Implicit Types (t : TestCase World) (testsArg : list (TestCase World)).
Implicit Types (options : Options World RenderResult).
Implicit Types (fw : list (Suite World)) (st : ExecState World).
Implicit Types (MainComponent subject : Element) (componentName : string).

Lemma awaitOptional_spec (c : Call) (f : option (Callback (World := World) unit)) st :
  awaitOptional c f st =
    (mkExecState (calls st ++ callOf c f) (fst (runOptional f (world st))),
     snd (runOptional f (world st))).
Proof.
  destruct f as [g |]; cbn.
  - unfold invoke. by destruct (g (world st)).
  - destruct st. cbn. by rewrite app_nil_r.
Qed.

Lemma runOptional_Throw (f : option (Callback (World := World) unit))
    (c : Call) (w w1 : World) (e : JsError) :
  runOptional f w = (w1, Throw e) → callOf c f = [c].
Proof. destruct f; [reflexivity | discriminate]. Qed.

Lemma testCallback_unfold options t subject st :
  testCallback options t subject st =
    match awaitOptional CalledBeforeRender (beforeRender t) st with
    | (st1, Return _) =>
        let ui := renderedElement options subject in
        match invoke (CalledRender ui) (renderFunction options ui) st1 with
        | (st2, Return _) => awaitOptional CalledAfterRender (afterRender t) st2
        | (st2, Throw e) => (st2, Throw (AssertionError_notToThrow e))
        end
    | (st1, Throw e) => (st1, Throw e)
    end.
Proof.
  unfold testCallback, bind, act, expect_not_toThrow, renderedElement.
  destruct (awaitOptional _ _ st) as [st1 [[] | e]]; [| reflexivity].
  cbv zeta. by destruct (invoke _ _ st1) as [st2 [r | e]].
Qed.

(** The three ways the callback of a test can go. *)
Lemma testCallback_protocol options t subject st :
  let ui := renderedElement options subject in
  let b := callOf CalledBeforeRender (beforeRender t) in
  let a := callOf CalledAfterRender (afterRender t) in
  (∀ w1 e,
     runOptional (beforeRender t) (world st) = (w1, Throw e) →
     testCallback options t subject st
       = (mkExecState (calls st ++ [CalledBeforeRender]) w1, Throw e))
  ∧ (∀ w1 w2 e,
       runOptional (beforeRender t) (world st) = (w1, Return tt) →
       renderFunction options ui w1 = (w2, Throw e) →
       testCallback options t subject st
         = (mkExecState (calls st ++ b ++ [CalledRender ui]) w2,
            Throw (AssertionError_notToThrow e)))
  ∧ (∀ w1 w2 w3 r c,
       runOptional (beforeRender t) (world st) = (w1, Return tt) →
       renderFunction options ui w1 = (w2, Return r) →
       runOptional (afterRender t) w2 = (w3, c) →
       testCallback options t subject st
         = (mkExecState (calls st ++ b ++ [CalledRender ui] ++ a) w3, c)).
Proof.
  intros ui b a. rewrite testCallback_unfold, awaitOptional_spec.
  fold ui b. split; [| split].
  - intros w1 e Hb. rewrite Hb. cbn [fst snd].
    subst b. by rewrite (runOptional_Throw _ _ _ _ _ Hb).
  - intros w1 w2 e Hb Hr. rewrite Hb. cbn [fst snd].
    unfold invoke. cbn [world calls].
    rewrite Hr. by rewrite <- app_assoc.
  - intros w1 w2 w3 r c Hb Hr Ha. rewrite Hb. cbn [fst snd].
    unfold invoke. cbn [world calls].
    rewrite Hr, awaitOptional_spec. cbn [world calls].
    rewrite Ha. cbn [fst snd]. by rewrite <- !app_assoc.
Qed.

(** Every registered test is the registration of the entry at the same
    position. *)
Lemma registered_test_of_entry MainComponent componentName options testsArg fw :
  getComponentName MainComponent = Return componentName →
  ∃ suite,
    fst (componentTestSuite MainComponent options testsArg fw) = fw ++ [suite]
    ∧ ∀ i rt, suite_tests suite !! i = Some rt →
        ∃ t, effectiveTests testsArg !! i = Some t
             ∧ rt = registrationOf MainComponent options t.
Proof.
  intros Hname.
  destruct (componentTestSuite_prefix MainComponent componentName options
              testsArg fw Hname) as (k & Hk & Hfst & _).
  eexists. split; [exact Hfst |].
  intros i rt Hi. cbn in Hi. rewrite list_lookup_fmap in Hi.
  destruct (take k (effectiveTests testsArg) !! i) as [t |] eqn:Ht;
    [| discriminate Hi].
  injection Hi as <-. exists t. split; [| reflexivity].
  rewrite lookup_take_Some in Ht. tauto.
Qed.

## WHAT YOU HAVE TO DO
Wherever a line above contains "reflexivity", copy that line.

## RESULT OF THE TASK
Proof. destruct f; [reflexivity | discriminate]. Qed.
  destruct (awaitOptional _ _ st) as [st1 [[] | e]]; [| reflexivity].
  injection Hi as <-. exists t. split; [| reflexivity].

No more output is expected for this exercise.